Senator Specter, thank you so much for coming on the show. It"s nice to have you.
SEN. ARLEN SPECTER (D), PENNSYLVANIA: Glad to be with you, Rachel.
Thanks for the invitation.
MADDOW: Events like this today, either by virtue of their size, or their timing or their tone--do they ever have an effect on legislation?
SPECTER: Not much. They are citizens. They have a right to assemble. They have a right to petition their government. And I believe we should listen respectfully, consider their views and then make our own judgments.
MADDOW: I know that you just came from a meeting at the White House with President Obama, talking about the status of health reform right now.
What can you tell us about its overall--its overall prospects? And I guess most of those prospects are to be divined within the Democratic Caucus right now.
SPECTER: I believe the chances are good, we will get a bill. It takes all 60 to agree. There are many, many different points of view, and you have to respect other views. But I think that it will be a good bill.
MADDOW: Senator Lieberman will be on board at the end of the day or not?
SPECTER: That"s my--that"s my judgment that he--that he will. He has expressed himself and the final product may well reflect concessions to him. But he"s a senator, and he votes his conscience.

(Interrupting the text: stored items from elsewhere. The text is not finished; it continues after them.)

(* ===== verification/EventQueue.v ===== *)
(** [event/epoll]: the event queue over the system calls it makes.

    [Task] takes the queue's calls as a kernel that registers, waits and wakes
    up ([Epoll]); here is the code between that interface and the calls
    [epoll_create1], [eventfd], [epoll_ctl], [epoll_wait], [read], [write] and
    [close], whose documented behaviour is a class.  Between two calls of a wait
    the other threads register, wait, drain and interrupt.  [None] is a failed
    assertion. *)
From S2P Require Import Prelude Containers Task TaskSafe TaskLife.
Local Open Scope Z_scope.

(** * System calls *)

(** An event as the kernel reports it: its mask and the user's handle. *)
(** source/event/epoll/event/event.h:26-38 [EpollEvent] *)
Record EpollEvent := MkEvent { events : Z; user_handle : option nat }.

Definition k_epollrdhup : Z := 2 ^ 13.

(** source/event/epoll/event/event.h:29-29 [EpollEvent::IsRead] *)
Definition IsRead (e : EpollEvent) : bool := flag_set (events e) k_epollin.
(** source/event/epoll/event/event.h:31-31 [EpollEvent::IsWrite] *)
Definition IsWrite (e : EpollEvent) : bool := flag_set (events e) k_epollout.
(** source/event/epoll/event/event.h:33-33 [EpollEvent::IsError] *)
Definition IsError (e : EpollEvent) : bool := flag_set (events e) k_epollerr.
(** source/event/epoll/event/event.h:35-35 [EpollEvent::IsClose] *)
Definition IsClose (e : EpollEvent) : bool := flag_set (events e) (Z.lor k_epollhup k_epollrdhup).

MADDOW: Big picture here, and one of the reasons I really wanted to talk to you today is because it does seem sort of remarkable that at this point, with this health care bill, we"re not talking about Republicans at all? We"re almost guaranteed virtually 100 percent Republican opposition to this legislation like there has been to almost every other piece of legislation that has passed this year. You left the Republican Party this past year, saying that you didn"t want your political future to be decided by Republican primary voters.

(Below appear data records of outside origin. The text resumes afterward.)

(** [canvas.width = w] and [canvas.height = h]: the bitmap is replaced by
    a blank one of the new dimensions and the context is reset. *)
Definition set_width (w : N) (c : HTMLCanvasElement) : HTMLCanvasElement :=
  blank w (height c).
Definition set_height (h : N) (c : HTMLCanvasElement) : HTMLCanvasElement :=
  blank (width c) h.

Definition set_lineCap (v : string) (c : HTMLCanvasElement) :=
  {| width := width c; height := height c; bitmap := bitmap c;
     lineCap := v; lineJoin := lineJoin c; strokeStyle := strokeStyle c;
     lineWidth := lineWidth c; path := path c |}.

Definition set_lineJoin (v : string) (c : HTMLCanvasElement) :=
  {| width := width c; height := height c; bitmap := bitmap c;
     lineCap := lineCap c; lineJoin := v; strokeStyle := strokeStyle c;
     lineWidth := lineWidth c; path := path c |}.

Definition set_strokeStyle (v : string) (c : HTMLCanvasElement) :=
  {| width := width c; height := height c; bitmap := bitmap c;
     lineCap := lineCap c; lineJoin := lineJoin c; strokeStyle := v;
     lineWidth := lineWidth c; path := path c |}.

(** [ctx.lineWidth = w]: a value that is not positive is ignored. *)
Definition set_lineWidth (w : number) (c : HTMLCanvasElement) :=
  {| width := width c; height := height c; bitmap := bitmap c;
     lineCap := lineCap c; lineJoin := lineJoin c;
     strokeStyle := strokeStyle c;
     lineWidth := if Qlt_le_dec 0 w then w else lineWidth c;
     path := path c |}.

Definition set_path (p : list (list Point)) (c : HTMLCanvasElement) :=
  {| width := width c; height := height c; bitmap := bitmap c;
     lineCap := lineCap c; lineJoin := lineJoin c;
     strokeStyle := strokeStyle c; lineWidth := lineWidth c; path := p |}.

Definition set_bitmap (b : list DrawOp) (c : HTMLCanvasElement) :=
  {| width := width c; height := height c; bitmap := b;
     lineCap := lineCap c; lineJoin := lineJoin c;
     strokeStyle := strokeStyle c; lineWidth := lineWidth c;
     path := path c |}.

(** The current path is a list of subpaths, the latest last. *)
Definition beginPath (c : HTMLCanvasElement) := set_path [] c.

Definition moveTo (px py : number) (c : HTMLCanvasElement) :=
  set_path (path c ++ [[ {| x := px; y := py |} ]]) c.

Fixpoint extend_last (p : Point) (subs : list (list Point)) :=
  match subs with
  | [] => [[p]]
  | [sub] => [sub ++ [p]]
  | sub :: rest => sub :: extend_last p rest
  end.

(** [lineTo] on an empty path starts a subpath at the point. *)
Definition lineTo (px py : number) (c : HTMLCanvasElement) :=
  set_path (extend_last {| x := px; y := py |} (path c)) c.

(** [stroke()] paints the whole current path with the current settings. *)
Definition stroke (c : HTMLCanvasElement) :=
  set_bitmap
    (bitmap c ++
     [Stroked (path c) (lineWidth c) (lineCap c) (lineJoin c) (strokeStyle c)])
    c.

Definition covers (c : HTMLCanvasElement) (rx ry rw rh : number) : bool :=
  Qle_bool rx 0 && Qle_bool ry 0
  && Qle_bool (inject_Z (Z.of_N (width c))) (rx + rw)
  && Qle_bool (inject_Z (Z.of_N (height c))) (ry + rh).

(** [clearRect]: a rectangle that covers the canvas leaves it blank. *)
Definition clearRect (rx ry rw rh : number) (c : HTMLCanvasElement) :=
  set_bitmap
    (if covers c rx ry rw rh then [] else bitmap c ++ [Cleared rx ry rw rh])
    c.

End Canvas.

(** The string [toDataURL()] returns, represented by the raster it encodes. *)
Record MaskData := {
  data_width : N;
  data_height : N;
  data_bitmap : list DrawOp
}.

Definition toDataURL (c : HTMLCanvasElement) : MaskData :=
  {| data_width := width c; data_height := height c;
     data_bitmap := bitmap c |}.


(** ** Events *)

Record HTMLElement := { tagName : string }.

Module MouseEvent.
Record t := {
  button : Z;
  target : HTMLElement;
  clientX : number;
  clientY : number;
  movementX : number;
  movementY : number
}.
End MouseEvent.

Module WheelEvent.
Record t := {
  deltaY : number;
  clientX : number;
  clientY : number
}.
End WheelEvent.

(** The element a [load] event is fired at; only an image has natural
    dimensions. *)
Inductive LoadTarget :=
| ImgElement (naturalWidth naturalHeight : N)
| CanvasElement.

Definition naturalWidth (t : LoadTarget) : option N :=
  match t with ImgElement w _ => Some w | CanvasElement => None end.

Definition naturalHeight (t : LoadTarget) : option N :=
  match t with ImgElement _ h => Some h | CanvasElement => None end.

(** Assigning to the [unsigned long] attributes [canvas.width] and
    [canvas.height]: [undefined] converts to [0]. *)
Definition toUnsignedLong (v : option N) : N :=
  match v with Some n => n | None => 0%N end.

(** ** The component state *)

Inductive Tool := pan | draw.

Definition Tool_eqb (a b : Tool) : bool :=
  match a, b with
  | pan, pan | draw, draw => true
  | _, _ => false
  end.

(** The [onMaskChange] property, the [useState] cells, the two [useRef]
    cells, the two DOM objects, the [width] and [height] attributes last
    written on the canvas, and the trace of the calls of [onMaskChange]
    (the argument of each call, the latest last). *)
Record Editor := {
  onMaskChange : Callback;
  zoom : number;
  position : Point;
  isDragging : bool;
  isDrawing : bool;
  brushSize : number;
  activeTool : Tool;
  ctx : Ref;
  containerRef : Ref;
  canvasRef : Ref;
  container : HTMLDivElement;
  canvas : HTMLCanvasElement;
  canvasAttrs : option N * option N;
  maskChanges : list MaskData
}.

What do you think of the direction of the party since you left?
SPECTER: Well, Rachel, I left because the Republicans wouldn"t talk to Democrats on the stimulus. And it seemed to me that we were heading to 1929 depression if we didn"t pass it. And I think it"s going to work out in the long run. We aren"t sure yet.

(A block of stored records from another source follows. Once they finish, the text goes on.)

Lemma professionMap_totals_witness :
  get (fold_left addUser tiedContractors []) "Wizard" = None /\
  Binary64.Number 100
  = fold_left
      (fun total u =>
         Binary64.add (Binary64.or_zero total) (paidJobsSum (pc_Contractor u)))
      (filter (fun u => String.eqb (profession (pc_profile u)) "Builder")
              tiedContractors)
      Binary64.zero.
Proof.
  assert (Hown : own_names tiedContractors)
    by (intros u [<-|[<-|[]]]; simpl; intuition discriminate).
  split.
  - apply (professionMap_totals tiedContractors "Wizard" Hown).
    intros u [<-|[<-|[]]]; discriminate.
  - apply (professionMap_totals tiedContractors "Builder" Hown).
    vm_compute. reflexivity.
Defined.

Lemma gt_at_amount (m : PropertyMap) (a b : string) :
  get m a <> None -> get m b <> None ->
  gt_at m a b = Binary64.gt (amount_at m a) (amount_at m b).
Proof.
  unfold gt_at, amount_at. intros Ha Hb.
  destruct (get m a); [|congruence]. destruct (get m b); [|congruence]. reflexivity.
Qed.

(** The key [reduce] ends with, when no amount is [NaN]: nothing before it
    in the array is above it, everything after it is strictly below it. *)
Lemma reduce_pick (m : PropertyMap) (rest : list string) :
  (forall k, get m k <> None -> Binary64.is_nan (amount_at m k) = false) ->
  forall (before : list string) (r : string) (after : list string),
    Forall (fun k => get m k <> None) (r :: after ++ rest) ->
    Forall (fun k => Binary64.gt (amount_at m k) (amount_at m r) = false) before ->
    Forall (fun k => Binary64.gt (amount_at m r) (amount_at m k) = true) after ->
    exists (before' : list string) (best : string) (after' : list string),
      (before ++ r :: after ++ rest)%list = (before' ++ best :: after')%list /\
      fold_left (fun a b => if gt_at m a b then a else b) rest r = best /\
      Forall (fun k => Binary64.gt (amount_at m k) (amount_at m best) = false) before' /\
      Forall (fun k => Binary64.gt (amount_at m best) (amount_at m k) = true) after'.
Proof.
  intros Hnan.
  induction rest as [|b rest IH]; intros before r after Hpresent Hbefore Hafter.
  - exists before, r, after. rewrite app_nil_r. repeat split; assumption.
  - simpl.
    assert (Hr : get m r <> None) by now inversion Hpresent.
    assert (Hb : get m b <> None).
    { rewrite Forall_forall in Hpresent. apply Hpresent.
      right. apply in_or_app. right. now left. }
    rewrite (gt_at_amount m r b Hr Hb).
    destruct (Binary64.gt (amount_at m r) (amount_at m b)) eqn:E.
    + destruct (IH before r (after ++ [b])%list) as (b' & best & a' & H1 & H2 & H3 & H4).
      * rewrite <- app_assoc. exact Hpresent.
      * exact Hbefore.
      * apply Forall_app. split; [exact Hafter | now constructor].
      * exists b', best, a'. rewrite <- app_assoc in H1. repeat split; assumption.
    + destruct (IH (before ++ r :: after)%list b []) as (b' & best & a' & H1 & H2 & H3 & H4).
      * simpl. rewrite Forall_forall in *. intros k Hk. apply Hpresent.
        right. apply in_or_app. now right.
      * apply Forall_app. split; [|constructor].
        -- rewrite Forall_forall in *. intros k Hk.
           exact (Binary64Facts.not_gt_trans _ _ _ (Hnan r Hr) (Hbefore k Hk) E).
        -- exact E.
        -- rewrite Forall_forall in *. intros k Hk.
           exact (Binary64Facts.lt_not_gt_trans _ _ _ (Hafter k Hk) E).
      * constructor.
      * exists b', best, a'. simpl in H1. rewrite <- app_assoc in H1.
        repeat split; assumption.
Qed.

Lemma In_indexed_keys (m : PropertyMap) (k : string) :
  In k (map snd (flat_map (fun kv => match array_index (fst kv) with
                                     | Some n => [(n, fst kv)]
                                     | None => []
                                     end) m))
  <-> In k (map fst m) /\ array_index k <> None.
Proof.
  induction m as [|[k0 v0] m IH]; simpl; [tauto|].
  rewrite map_app, in_app_iff, IH.
  destruct (array_index k0) eqn:E0; simpl.
  - split.
    + intros [[E|[]]|[H1 H2]].
      * subst k. split; [now left | congruence].
      * tauto.
    + intros [[E|H1] H2].
      * left. now left.
      * tauto.
  - split.
    + intros [[]|[H1 H2]]. tauto.
    + intros [[E|H1] H2].
      * subst k. congruence.
      * tauto.
Qed.

Lemma In_Object_keys (m : PropertyMap) (k : string) :
  In k (Object_keys m) <-> In k (map fst m).
Proof.
  unfold Object_keys. rewrite in_app_iff.
  set (indexed := flat_map _ m).
  assert (Hsorted : In k (map snd (sort (fun a b => (fst a <? fst b)%N) indexed))
                    <-> In k (map snd indexed)).
  { split; apply Permutation_in, Permutation_map.
    - apply sort_Permutation.
    - symmetry. apply sort_Permutation. }
  rewrite Hsorted, filter_In. subst indexed.
  rewrite In_indexed_keys. destruct (array_index k); split; intros H.
  - tauto.
  - left. split; [exact H | discriminate].
  - tauto.
  - right. tauto.
Qed.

But one thing we are sure about, and that is if we hadn"t passed the stimulus, we would have been in a depression. The economists are pretty well-aligned. My state got $16 billion, kept schoolteachers at work, paid Medicaid, kept firemen, kept police at work.
Now, we find the same situation has arisen with health care. And we are supposed to govern. That is what we are supposed to do.
And I would welcome any of the Republicans to come forward with ideas, and let"s consider them. And let"s debate them, and let"s make a judgment.
But let"s not say filibuster, filibuster, filibuster. That"s all we"ve had. It is obstructionism.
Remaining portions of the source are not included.